To tell me everything's okay, baby

"Heroin", Lust for Life, Lana Del Ray (co-written by Rick Nowels)


It wasn't a surprise when Scotland Yard finally decided they'd had enough of him and told him not to come back. The only surprise was that it had taken them so long. It had been six months – six long, terrible months – since his world had fallen apart.

Not that Greg cared about that. He didn't really care about a lot of things, these days. The only thing worth his time was when his next fix would be, when he'd feel that glorious rush that warmed the chill that had settled into his body and which would allow him to ignore – not forget; never forget – what had happened.

It was only as the heat spread through his veins that the agony of memory dulled slightly. After that . . .

Well, he was flying.

Greg cackled at the thought. Flying . . . he could fly to the moon if he wanted to! Imagine that . . . Tipping his head back over the arm of the settee, he gazed through the window up into the sky. No moon visible yet, but he knew it was there. Unlike some people, he hadn't deleted the solar system.

The room began whirling around him, and he closed his eyes, wishing he could just slip out of his body and go . . . somewhere. Anywhere. Wherever was better than here and now. Because somewhere had to be. Anything would be better than this.

And there went the rush again. It never seemed to last that long anymore; perhaps he'd been given a defective batch? Shrugging – he didn't care about that, either – he reached out and scrabbled at the coffee table. He didn't need to look, but did so anyway. Seeing it plunge into his vein was almost as big a rush as the actual rush itself. It meant he was one more step away from here, one step closer to—

Well.

He dreamed of the drug now, of how it took his thoughts away. It wasn't something he would have thought himself capable of a year ago, but then there had been that whole Magnussen fiasco, and the exile. Off to somewhere like Serbia for six months, Greg'd been told. A little hush-hush job for MI5 or MI6 or whatever MI number it was nowadays, and then back home again, and they could pick up where they left off.

He is allowed to see Sherlock for just five minutes after his 'sentencing', before he is taken back to solitary confinement.

"Sherlock," he says, which combines 'What happened?', 'Are you okay?', and 'What the BLOODY HELL happened?!'

"A quick job in Serbia," Sherlock answers. "Six months, maximum."

"When do you leave?" Greg asks, really meaning 'How soon do you get back?'

"Tomorrow." Sherlock suddenly grips his wrists. "Don't come to see me off," he says, urgently. "I won't be able to go through with it if I know you're there. Promise me!"

Knowing he won't be able to let Sherlock go through with it either (although it isn't until later that he realises they mean two different things), Greg agrees. Sherlock presses his forehead to Greg's, closing his eyes.

There are no "goodbye"s, no "I love you"s. There is just a kiss; a wild, desperate kiss, as if they are trying to imprint the other on themselves.

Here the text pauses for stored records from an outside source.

(** What [do_terminate] does, in any state of the queue lock. *)
Lemma terminate_run s q t tk :
  sleepers (k_tasks s) (k_sleep_queue s) q → k_tasks s !! t = Some tk → t_state tk ≠ TASK_ZOMBIE →
  t_parent tk ≠ t → (t_parent tk = 0 ∨ is_Some (k_tasks s !! t_parent tk)) →
  ∃ m h q' t', terminate t s =
      (let s' := with_k_sleep_queue h (with_k_tasks m s) in
       if t =? k_current s then Hang (with_k_irq_depth 0 s') else Ret tt s') ∧
    sleepers m h q' ∧ sig_tasks (k_tasks s) m ∧ m !! t = Some t' ∧ t_state t' = TASK_ZOMBIE ∧ (t ∉ q') ∧
    (t_parent tk ≠ 0 → ∃ p', m !! t_parent tk = Some p' ∧
       Z.testbit (t_pending_signals p') SIGCHLD = true ∧ t_state p' ≠ TASK_WAITING) ∧
    (∀ x, x ≠ t → x ≠ t_parent tk → t_state <$> m !! x = t_state <$> k_tasks s !! x).
Proof.
  intros Hsl Et Hz Hpt Hpar. apply Z.eqb_neq in Hz.
  destruct (sleepers_remove s q t tk Hsl Et) as (m1 & h & q' & tk1 & E1 & S1 & Hn & O & Em1 & Hst1).
  unfold terminate. rewrite (get_task_bind _ _ _ _ Et), Hz, (kbind_ret _ _ _ _ _ E1).
  set (s1 := with_k_sleep_queue h (with_k_tasks m1 s)).
  rewrite (upd_task_bind t s1 tk1) by done. set (t' := with_t_state TASK_ZOMBIE tk1).
  set (m2 := <[t := t']> m1). pose proof (only_links_sig _ _ O) as G1.
  assert (sleepers m2 h q') as S2 by (by eapply sleepers_update).
  assert (sig_tasks (k_tasks s) m2) as G2.
  { etrans; [exact G1|]. eapply sig_tasks_insert; [done|]. split; [done|]. auto. }
  assert (∀ x, x ≠ t → t_state <$> m2 !! x = t_state <$> k_tasks s !! x) as F2.
  { intros x Hx. unfold m2. rewrite lookup_insert_ne by done. specialize (O x).
    destruct (k_tasks s !! x), (m1 !! x); try done. apply (inj Some) in O. apply (f_equal t_state) in O. by cbn; f_equal. }
  set (s2 := with_k_tasks m2 s1). change (with_k_tasks _ s1) with s2.
  assert (∃ m, (if t_parent tk =? 0 then kret tt else upd_task (t_parent tk) child_died) s2 =
      Ret tt (with_k_tasks m s2) ∧ sleepers m h q' ∧ sig_tasks (k_tasks s) m ∧ m !! t = Some t' ∧
    (t_parent tk ≠ 0 → ∃ p', m !! t_parent tk = Some p' ∧
       Z.testbit (t_pending_signals p') SIGCHLD = true ∧ t_state p' ≠ TASK_WAITING) ∧
    (∀ x, x ≠ t_parent tk → m !! x = m2 !! x)) as (m & E & S & G & Em & Hp & Ho).
  { destruct (Z.eqb_spec (t_parent tk) 0) as [->|Hp0].
    - exists m2. split; [by destruct s|]. split_and!; try done. apply lookup_insert_eq.
    - destruct Hpar as [|[p0 Ep0]]; [done|].
      destruct (sig_tasks_lookup _ _ _ _ G2 Ep0) as (p & Ep & _).
      rewrite (upd_task_run (t_parent tk) s2 p _ Ep). set (p' := child_died p).
      assert (t_state p' ≠ TASK_WAITING ∧ Z.testbit (t_pending_signals p') SIGCHLD = true ∧ body p' = body p ∧
        t_sleep_next p' = t_sleep_next p ∧ t_sleep_until p' = t_sleep_until p ∧
        (t_state p' = t_state p ∨ t_state p' = TASK_READY)) as (P1 & P2 & P3 & P4 & P5 & P6).
      { assert (Z.testbit (Z.lor (t_pending_signals p) (SIG_BIT SIGCHLD)) SIGCHLD = true) as Hb
          by (rewrite Z.lor_spec; apply orb_true_r).
        unfold p', child_died. cbn. destruct (Z.eqb_spec (t_state p) TASK_WAITING); cbn; split_and!; auto. }
      eexists. split; [reflexivity|]. split_and!.
      + eapply sleepers_update; [exact S2|exact Ep|done|done|]. intros Hq'. destruct P6 as [->| ->]; [|done].
        by eapply (sl_alive _ _ _ S2).
      + etrans; [exact G2|]. eapply sig_tasks_insert; [exact Ep|]. split; [done|]. tauto.
      + rewrite lookup_insert_ne by done. apply lookup_insert_eq.
      + intros _. exists p'. rewrite lookup_insert_eq. done.
      + intros x Hx. by rewrite lookup_insert_ne. }
  rewrite (kbind_ret _ _ _ _ _ E), current_bind. change (k_current _) with (k_current s).
  exists m, h, q', t'. split_and!; try done.
  - destruct (t =? k_current s); cbv zeta; [|unfold s2, s1; kst_eq].
    rewrite kmodify_bind. unfold khang, s2, s1. kst_eq.
  - intros x Hx Hxp. rewrite Ho by done. by apply F2.
Qed.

And then there are strange hands on them, and Greg is being pulled one way, and Sherlock is manhandled another. Greg strains against the hands holding him, frantic to get one last glimpse of Sherlock.

He doesn't get one.

Except the "mission" had not been planned as a survivable one. And, knowing that, Sherlock hadn't even made it off the plane.

"Mycroft."

Greg doesn't expect to find Mycroft Holmes outside his door. Of course, he never expects Mycroft, but certainly not two days after his younger brother has flown off to Serbia to work off a treason charge.

"May I come in?" Mycroft looks uncomfortable, but then, he usually does whenever he has to descend to the level, as Sherlock puts it, of goldfish.

Greg steps back, and watches Mycroft cross the room to stand awkwardly beside the fireplace. The first hint of unease shivers its way over Greg's skin.

"DI Lestrade . . . Greg," Mycroft begins. "I sincerely regret to inform you that—" A breath, as though gathering willpower "—that Sherlock Holmes is dead."

There is a pause then Greg barks out an incredulous laugh that holds very little humour. "No, he's not," he says. "He's on his way to Serbia."

Mycroft just holds out a plain brown envelope. Greg stares at it before gingerly taking it from him. It is just a simple envelope, but he doesn't want to touch it.

Opening it, he tilts it over his hand and neatly catches the item that slides out.

It is a ring.

Greg's fingers convulsively close over it as his breath hitches and his heart actually skips a beat, then begins to pound even harder as if to make up for it.

It is Sherlock's ring.

The ring he hasn't taken off since Greg had placed it on his finger.

Greg doesn't really hear anything else Mycroft says, as the sound of his own blood rushing surges in his ears. Just something about "found him when the plane landed" and "heroin" and "advised him to refuse it before". He can't concentrate on anything but the slim piece of metal that shouldn't be here.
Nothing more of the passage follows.